EJERCICIO 1. INTRODUCCION
CARACTERISTICAS SERIE:
library(forecast)
library(ggplot2)
library(readxl)
base<-read_xls("C:/Users/rodar/OneDrive/Documents/MANUFACTURA.xls")
PM <-ts(base$PM, frequency = 3, start=c(2005,1))
autoplot(PM)
VEMOS QUE EL GRÁFICO RESULTANTE NO ES EL MÁS APROPIADO PARA DESCRIBIR UNA SERIE TEMPORAL
fit<-decompose(PM)
plot(fit)
PODEMOS OBSERVAR QUE LA GRAFICA MUESTRA ALEATORIEDAD.
ggseasonplot(PM)
EN ESTE CASO NOS DAMOS CUENTA QUE LA SERIE NO PRESENTA ESTACIONALIDAD, DEBIDO A QUE LA INDUSTRIA MANUFACTURERA NO DEPENDE DE CIERTOS FACTORES ESTACIONALES.

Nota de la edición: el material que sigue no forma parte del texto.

(** The new file, and no other in a crash. *)
Definition installed (p data : string) (mode : Z) (w : machine) : Prop :=
  ∃ h, m_names w !! p = Some h ∧ m_inodes w !! h = Some (mkInode data mode true) ∧ m_stale w p = [].

(** The temporary file [t] is the inode [h]. *)
Record staged (t : string) (h : nat) (i : inode) (w w' : machine) : Prop := {
  st_files : same_files (λ _, True) w w';
  st_rest : same_rest w w';
  st_temp : is_temp t = true;
  st_name : m_names w' !! t = Some h;
  st_new : h ∉ dom (m_inodes w);
  st_inode : m_inodes w' !! h = Some i;
}.

Lemma names_ne (t q : string) : is_temp t = true → is_temp q = false → q ≠ t.
Proof. intros Ht Hq ->. congruence. Qed.

Lemma entries_set_name t e q w :
  entries (set_name t e w) q = if bool_decide (q = t) then e :: entries w t else entries w q.
Proof.
  unfold entries, set_name. simpl. case_bool_decide as E; [subst q|]; destruct e as [h|];
    by rewrite ?lookup_insert_eq, ?lookup_delete_eq, ?lookup_insert_ne, ?lookup_delete_ne by done.
Qed.

Lemma set_name_same t e q w : q ≠ t → m_names (set_name t e w) !! q = m_names w !! q ∧ m_stale (set_name t e w) q = m_stale w q.
Proof.
  intros Hq. unfold set_name. simpl. rewrite bool_decide_eq_false_2 by done. split; [|done].
  destruct e; [by rewrite lookup_insert_ne|by rewrite lookup_delete_ne].
Qed.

EJERCICIO 2. DESCOMPOSICION DE SERIES.
autoplot(PM,series= "Data")+autolayer(ma(PM,3),series="3-MA")+xlab("Year")+ggtitle("PRODUCCION MANUFACTURERA")
## Warning: Removed 2 rows containing missing values (geom_path).
autoplot(PM,series= "Data")+autolayer(ma(PM,5),series="5-MA")+xlab("Year")+ggtitle("PRODUCCION MANUFACTURERA")
## Warning: Removed 4 rows containing missing values (geom_path).
autoplot(PM,series= "Data")+autolayer(ma(PM,7),series="7-MA")+xlab("Year")+ggtitle("PRODUCCION MANUFACTURERA")
## Warning: Removed 6 rows containing missing values (geom_path).
autoplot(PM,series= "Data")+autolayer(ma(PM,9),series="9-MA")+xlab("Year")+ggtitle("PRODUCCION MANUFACTURERA")
## Warning: Removed 8 rows containing missing values (geom_path).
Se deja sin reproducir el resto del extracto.